(** A lazy star followed by [k] succeeds when [k] accepts after some run of
    [p]. *)
Lemma some_Star_lazy p s : ∀ pre rest caps k,
  Forall (fun c => p c = true) s →
  is_Some (k (Pos (reverse s ++ pre) rest) caps) →
  is_Some (run (Star false p) (Pos pre (s ++ rest)) caps k).
Proof.
  induction s as [|c s IH]; intros pre rest caps k Hs Hk;
    cbn [run before after].
  - change (reverse [] ++ pre) with pre in Hk. destruct Hk as [res Hk].
    destruct rest; cbn [app starLazy]; by rewrite Hk.
  - apply Forall_cons in Hs as [Hc Hs]. cbn [app starLazy].
    destruct (k (Pos pre _) caps); [by eexists|]. rewrite Hc.
    apply (IH (c :: pre) rest caps k Hs).
    by rewrite reverse_cons, <- app_assoc in Hk.
Qed.

End Accepts.

Section Skipped.

Implicit Types (l ws rest : jsstring).

Lemma span_spaces l :
  ∃ s rest, l = s ++ rest ∧ allSpace s ∧ stops JS.isSpace rest.
Proof.
  induction l as [|c l (s & rest & -> & Hs & Hrest)].
  { exists [], []. split; [done|]. split; [apply Forall_nil_2|done]. }
  destruct (JS.isSpace c) eqn:Hc.
  - exists (c :: s), rest. split; [done|]. split; [by constructor|done].
  - exists [], (c :: s ++ rest). split; [done|]. split; [constructor|done].
Qed.

Lemma test_here r l : is_Some (matchAt r (Pos [] l)) → test r l = true.
Proof.
  intros [res H]. unfold test. apply bool_decide_eq_true_2. exists res.
  by apply exec_here.
Qed.

Lemma importLineRe_test ws c rest :
  allSpace ws → JS.isSpace c = true →
  test importLineRe (ws ++ lit "import" ++ c :: rest) = true.
Proof.
  intros Hws Hc. apply test_here. unfold matchAt, importLineRe.
  rewrite run_Seq, run_LineStart, run_Seq.
  apply some_Star_all; [done|done|]. rewrite run_Seq, run_Lit.
  destruct (span_spaces rest) as (s & rest' & -> & Hs & Hrest).
  apply (some_Plus_all _ (c :: s)); [done|by constructor|done|by eexists].
Qed.

Lemma declaring_keyword {R} kw st caps (k : cont R) :
  kw ∈ [lit "import"; lit "const"; lit "let"; lit "var"] →
  is_Some (run (Lit kw) st caps k) →
  is_Some (run (Alt (Lit (lit "import"))
                 (Alt (Lit (lit "const"))
                    (Alt (Lit (lit "let")) (Lit (lit "var")))))
             st caps k).
Proof.
  intros Hkw Hk.
  apply elem_of_cons in Hkw as [->|Hkw]; [by apply some_Alt_l|].
  apply some_Alt_r.
  apply elem_of_cons in Hkw as [->|Hkw]; [by apply some_Alt_l|].
  apply some_Alt_r.
  apply elem_of_cons in Hkw as [->|Hkw]; [by apply some_Alt_l|].
  apply some_Alt_r.
  by apply list_elem_of_singleton in Hkw as ->.
Qed.

Lemma requireLineRe_test ws kw sp mid sp2 rest :
  allSpace ws →
  kw ∈ [lit "import"; lit "const"; lit "let"; lit "var"] →
  sp ≠ [] → allSpace sp →
  Forall (fun c => JS.isDot c = true) mid → stops JS.isSpace (mid ++ lit "=") →
  allSpace sp2 →
  test requireLineRe
    (ws ++ kw ++ sp ++ mid ++ lit "=" ++ sp2 ++ lit "require" ++ rest) = true.
Proof.
  intros Hws Hkw Hne Hsp Hmid Hstop Hsp2. apply test_here.
  unfold matchAt, requireLineRe.
  rewrite run_Seq, run_LineStart, run_Seq.
  apply some_Star_all; [done| |].
  { clear -Hkw. repeat (apply elem_of_cons in Hkw as [->|Hkw]; [done|]).
    by apply elem_of_nil in Hkw. }
  rewrite run_Seq, run_Group. apply (declaring_keyword kw); [done|].
  rewrite run_Lit, run_Seq.
  apply some_Plus_all; [done|done|by destruct mid|]. rewrite run_Seq.
  apply some_Star_lazy; [done|]. rewrite run_Seq, run_Lit, run_Seq.
  apply some_Star_all; [done|done|]. rewrite run_Lit. by eexists.
Qed.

*INSTRUCTIONS TO FOLLOW:* The records above are to be printed in full, exactly as they appear.

*EXERCISE RESPONSE:*
(** A lazy star followed by [k] succeeds when [k] accepts after some run of
    [p]. *)
Lemma some_Star_lazy p s : ∀ pre rest caps k,
  Forall (fun c => p c = true) s →
  is_Some (k (Pos (reverse s ++ pre) rest) caps) →
  is_Some (run (Star false p) (Pos pre (s ++ rest)) caps k).
Proof.
  induction s as [|c s IH]; intros pre rest caps k Hs Hk;
    cbn [run before after].
  - change (reverse [] ++ pre) with pre in Hk. destruct Hk as [res Hk].
    destruct rest; cbn [app starLazy]; by rewrite Hk.
  - apply Forall_cons in Hs as [Hc Hs]. cbn [app starLazy].
    destruct (k (Pos pre _) caps); [by eexists|]. rewrite Hc.
    apply (IH (c :: pre) rest caps k Hs).
    by rewrite reverse_cons, <- app_assoc in Hk.
Qed.

End Accepts.

Section Skipped.

Implicit Types (l ws rest : jsstring).

Lemma span_spaces l :
  ∃ s rest, l = s ++ rest ∧ allSpace s ∧ stops JS.isSpace rest.
Proof.
  induction l as [|c l (s & rest & -> & Hs & Hrest)].
  { exists [], []. split; [done|]. split; [apply Forall_nil_2|done]. }
  destruct (JS.isSpace c) eqn:Hc.
  - exists (c :: s), rest. split; [done|]. split; [by constructor|done].
  - exists [], (c :: s ++ rest). split; [done|]. split; [constructor|done].
Qed.

Lemma test_here r l : is_Some (matchAt r (Pos [] l)) → test r l = true.
Proof.
  intros [res H]. unfold test. apply bool_decide_eq_true_2. exists res.
  by apply exec_here.
Qed.

Lemma importLineRe_test ws c rest :
  allSpace ws → JS.isSpace c = true →
  test importLineRe (ws ++ lit "import" ++ c :: rest) = true.
Proof.
  intros Hws Hc. apply test_here. unfold matchAt, importLineRe.
  rewrite run_Seq, run_LineStart, run_Seq.
  apply some_Star_all; [done|done|]. rewrite run_Seq, run_Lit.
  destruct (span_spaces rest) as (s & rest' & -> & Hs & Hrest).
  apply (some_Plus_all _ (c :: s)); [done|by constructor|done|by eexists].
Qed.

Lemma declaring_keyword {R} kw st caps (k : cont R) :
  kw ∈ [lit "import"; lit "const"; lit "let"; lit "var"] →
  is_Some (run (Lit kw) st caps k) →
  is_Some (run (Alt (Lit (lit "import"))
                 (Alt (Lit (lit "const"))
                    (Alt (Lit (lit "let")) (Lit (lit "var")))))
             st caps k).
Proof.
  intros Hkw Hk.
  apply elem_of_cons in Hkw as [->|Hkw]; [by apply some_Alt_l|].
  apply some_Alt_r.
  apply elem_of_cons in Hkw as [->|Hkw]; [by apply some_Alt_l|].
  apply some_Alt_r.
  apply elem_of_cons in Hkw as [->|Hkw]; [by apply some_Alt_l|].
  apply some_Alt_r.
  by apply list_elem_of_singleton in Hkw as ->.
Qed.

Lemma requireLineRe_test ws kw sp mid sp2 rest :
  allSpace ws →
  kw ∈ [lit "import"; lit "const"; lit "let"; lit "var"] →
  sp ≠ [] → allSpace sp →
  Forall (fun c => JS.isDot c = true) mid → stops JS.isSpace (mid ++ lit "=") →
  allSpace sp2 →
  test requireLineRe
    (ws ++ kw ++ sp ++ mid ++ lit "=" ++ sp2 ++ lit "require" ++ rest) = true.
Proof.
  intros Hws Hkw Hne Hsp Hmid Hstop Hsp2. apply test_here.
  unfold matchAt, requireLineRe.
  rewrite run_Seq, run_LineStart, run_Seq.
  apply some_Star_all; [done| |].
  { clear -Hkw. repeat (apply elem_of_cons in Hkw as [->|Hkw]; [done|]).
    by apply elem_of_nil in Hkw. }
  rewrite run_Seq, run_Group. apply (declaring_keyword kw); [done|].
  rewrite run_Lit, run_Seq.
  apply some_Plus_all; [done|done|by destruct mid|]. rewrite run_Seq.
  apply some_Star_lazy; [done|]. rewrite run_Seq, run_Lit, run_Seq.
  apply some_Star_all; [done|done|]. rewrite run_Lit. by eexists.
Qed.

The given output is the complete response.